If you compare our results to those in the text, you may be surprised by how small our summary values are for `moedu_new`

. **brms** and **rethinking** have an important difference in how they parameterize \(\beta_\text{Education}\). From page 392 in the text, McElreath explained the

sum of all the \(\delta\) parameters is the maximum education effect. It will be very convenient for interpretation if we call this maximum sum an ordinary coefficient like \(\beta_\text{E}\) and then let the \(\delta\) parameters be fractions of it. If we also make a dummy \(\delta_0 = 0\) then we can write it all very compactly. Like this:

\[\phi_i = \beta_\text{E} \sum_{j = 0}^{\text{E}_i - 1} \delta_j + \text{other stuff}\]

where \(\text{E}_i\) is the completed education level of individual \(i\). Now the sum of every \(\delta_j\) is 1, and we can interpret the maximum education effect by looking at \(\beta_\text{E}\).

The current version of **brms** takes expresses \(\beta_\text{E}\) as an average effect. From Bürkner & Charpentier (2020), we read:

If the monotonic effect is used in a linear model, \(b\) can be interpreted as the expected average difference between two adjacent categories of \(x\), while \(\zeta_i\) describes the expected difference between the categories \(i\) and \(i - 1\) in the form of a proportion of the overall difference between lowest and highest categories.
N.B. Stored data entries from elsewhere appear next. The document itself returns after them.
Lemma withdraw_closure_run x s who value reasons liveness :
  inv x s -> 0 < value -> is_u bits value ->
  let a := account who s in
  withdraw_closure who value reasons liveness a s =
    (s, match withdraw_check a value reasons liveness with
        | Some e => Err e
        | None => Ok (debited value a, Negative value)
        end).
Proof.
  intros I Hv Hvu a. pose proof (data_fields _ (inv_data I who)) as (Hf & Hr & Hm & Hfe). fold a in Hf, Hr, Hm, Hfe.
  pose proof (inv_sum _ _ I) as Hmax. pose proof (inv_tot I who) as Ht. fold a in Ht.
  unfold withdraw_closure, withdraw_check, checked_sub, mbind, M_mbind, lift, gets.
  destruct (Z.ltb_spec (free a) value) as [Hlt|Hge].
  { replace (checked bits (free a - value)) with (@None Z); [done|]. symmetry. apply checked_None. unfold is_u. lia. }
  rewrite checked_ok by (unfold is_u in *; lia). simpl.
  rewrite !uadd_ok by (unfold is_u, tot, u_max in *; lia). simpl.
  replace (free a - value + reserved a) with (tot a - value) by (unfold tot; lia).
  change (free a + reserved a) with (tot a).
  assert (ExistentialDeposit <= tot a) as Hal by (apply (inv_alive x s who I); unfold tot, is_u in *; fold a; lia).
  replace (ExistentialDeposit <=? tot a) with true by lia.
  unfold ensure, ensure_can_withdraw, mbind, M_mbind, gets, lift, ensure. replace (value =? 0) with false by lia. fold a.
  destruct (Z.ltb_spec (free a - value) (frozen a (Reasons_from reasons)));
    [replace (frozen _ _ <=? _) with false by lia|replace (frozen _ _ <=? _) with true by lia];
    destruct liveness, (tot a - value <? ExistentialDeposit); done.
Qed.

Lemma withdraw_run x s who value reasons liveness :
  inv x s -> 0 <= x -> 0 < value -> is_u bits value ->
  let a := account who s in
  match withdraw_check a value reasons liveness with
  | Some e => withdraw who value reasons liveness s = (s, Err e)
  | None =>
    if refused who (debited value a) s
    then exists s', withdraw who value reasons liveness s = (s', Err DispatchConsumerRemaining) /\
      accounts s'.1 = accounts s.1 /\ s'.2 = with_issuance (issuance s - tot a) s
    else exists s', withdraw who value reasons liveness s = (s', Ok (Negative value)) /\ inv (x + value) s' /\
      stored who (kept (debited value a)) (with_issuance (issuance s - dust (debited value a)) s) s s'
  end.
Proof.
  intros I Hx Hv Hvu a. pose proof (inv_data I who) as Hda. pose proof (data_fields _ Hda) as (Hf & Hr & Hm & Hfe).
  fold a in Hda, Hf, Hr, Hm, Hfe. pose proof (inv_sum _ _ I) as Hmax. pose proof (inv_tot I who) as Ht. fold a in Ht.
  pose proof (inv_issuance _ _ I) as Hiss. unfold Balances.withdraw. replace (value =? 0) with false by lia.
  pose proof (withdraw_closure_run x s who value reasons liveness I Hv Hvu) as Hcl. cbv zeta in Hcl. fold a in Hcl.
  destruct (withdraw_check a value reasons liveness) as [e|] eqn:Hck.
  { by destruct (try_mutate_account_err dispatch_error who
      (fun a _ => withdraw_closure who value reasons liveness a) s s e Hcl). }
  assert (value <= free a) as Hge by (unfold withdraw_check in Hck; destruct (Z.ltb_spec (free a) value); [done|lia]).
  destruct (debited_sum x s who value I) as (Hfd & Hsum & Htm & Hdu); [fold a; lia|]. fold a in Hfd, Hsum, Htm, Hdu.
  pose proof (mutate_spec dispatch_error who (fun a _ => withdraw_closure who value reasons liveness a)
    x s _ _ I Hcl Hfd Hsum ltac:(lia)) as Hrun. fold a in Hrun.
  pose proof (tot_debited value a) as Htd. destruct (refused who (debited value a) s) eqn:Href.
  - eexists. split; [exact Hrun|].
    assert (total (debited value a) < ExistentialDeposit) as Hlow.
    { unfold refused in Href. destruct (Z.ltb_spec (total (debited value a)) ExistentialDeposit); [done|discriminate]. }
    pose proof (drop_leftover_negative (negb (is_providing a)) (debited value a) value s Hfd Htm Hlow) as Hdrop.
    rewrite Htd in Hdrop. replace (value + (tot a - value)) with (tot a) in Hdrop by lia.
    apply Hdrop; [lia|lia|apply I].
  - destruct Hrun as (s' & Hr' & I' & Hst). exists s'. rewrite Htd in I'.
    replace (x + tot a - (tot a - value)) with (x + value) in I' by lia. done.
Qed.

(** [withdraw], without outstanding positive imbalances, of a non-zero
    value.  The first failed check is the error and the state is as before.
    Otherwise the account is debited (and reaped below the existential deposit)
    and the caller holds a negative imbalance of the value.  If the reaping is
    refused because the account is consumed, the call fails and no account
    changes, but the imbalance and the dust of the closure have been dropped:
    the total issuance has lost the whole balance of the account. *)
Theorem withdraw_spec x s who value reasons liveness :
  inv x s -> 0 <= x -> 0 < value -> is_u bits value ->
  let a := account who s in
  match withdraw_check a value reasons liveness with
  | Some e => withdraw who value reasons liveness s = (s, Err e)
  | None =>
    if refused who (debited value a) s
    then exists s', withdraw who value reasons liveness s = (s', Err DispatchConsumerRemaining) /\
      accounts s'.1 = accounts s.1 /\ s'.2 = with_issuance (issuance s - tot a) s
    else exists s', withdraw who value reasons liveness s = (s', Ok (Negative value)) /\ inv (x + value) s' /\
      stored who (kept (debited value a)) (with_issuance (issuance s - dust (debited value a)) s) s s'
  end.
Proof. apply withdraw_run. Qed.

Lemma attempt_Ok {E E' A} (m : M St E A) s s' a : m s = (s', Ok a) -> attempt (E' := E') m s = (s', Ok (inl a)).
Proof. intros Hm. unfold attempt, catch. by rewrite Hm. Qed.

Lemma attempt_Err {E E' A} (m : M St E A) s s' e : m s = (s', Err e) -> attempt (E' := E') m s = (s', Ok (inr e)).
Proof. intros Hm. unfold attempt, catch. by rewrite Hm. Qed.

(** ** Slashing *)
Abbreviation slash E := (slash (E := E) from_system from_balances).

(** [best] is taken from the free balance first, then from the reserved one. *)
Definition slashed (best : Z) d : AccountData :=
  with_reserved (reserved d - Z.min (reserved d) (best - Z.min (free d) best))
    (with_free (free d - Z.min (free d) best) d).
(* ===== verification/Vesting.v ===== *)
(** * The vesting pallet

    Model of [frame/vesting/src/lib.rs]: schedules that unlock a fixed amount
    per block, kept by a lock on the account's currency.  The pallet is a
    client of the interface of module [Currency]: its theorems are proved from
    the laws of the interface and instantiated at the balances pallet.

    The state is that of the currency with the map of schedules.  The block
    number and the deposit of events belong to the system pallet; the
    conversion of block numbers to balances, the least vested transfer and the
    address lookup are the configuration. *)

From Stdlib Require Import ZArith Lia.
From stdpp Require Import gmap option list.
From S2P Require Import Prelude System Balances BalancesInv Currency.

Local Open Scope Z_scope.
Local Open Scope rust_scope.

(** ** Data *)
(** The eight bytes of "vesting ". *)
Definition VESTING_ID : Z := 0x76657374696e6720.

Record VestingInfo : Type := mkVesting {
  locked : Z;
  per_block : Z;
  starting_block : Z }.

Inductive Error : Type := NotVesting | ExistingVestingSchedule | AmountLow.

Inductive Event (K : Type) : Type :=
| VestingUpdated (who : K) (unvested : Z)
| VestingCompleted (who : K).

Arguments VestingUpdated {K} who unvested.
Arguments VestingCompleted {K} who.

(** The error of a call: one of this pallet or of what it calls. *)
Inductive CallError : Type :=
| VestingError (e : Error)
| OtherError (e : DispatchError).

(** The configuration; the node's is [ConvertInto] for the conversion. *)
Class VestingConfig : Type := {
  BlockNumberToBalance : Z -> Z;
  MinVestedTransfer : Z }.

(** [VestingInfo::locked_at]: block numbers have 32 bits. *)
Definition locked_at `{VestingConfig} (self : VestingInfo) (n : Z) : Z :=
  let vested_block_count := saturating_sub 32 n (starting_block self) in
  let vested_block_count := BlockNumberToBalance vested_block_count in
  match checked_mul bits vested_block_count (per_block self) with
  | Some balance => saturating_sub bits (locked self) balance
  | None => 0
  end.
Thus, this parameterization has an intuitive interpretation while guaranteeing the monotonicity of the effect (p. 6)

To clarify, the \(b\) in this section is what we’re calling \(\beta_\text{E}\) in the current example and Bürkner and Charpentier used \(\zeta_i\) in place of McElreath’s \(\delta_j\). The upshot of all this is that if we’d like to compare the summary of our `b12.6`

to the results McElreath reported for his `m12.6`

, we’ll need to multiply our `moedu_new`

by 7.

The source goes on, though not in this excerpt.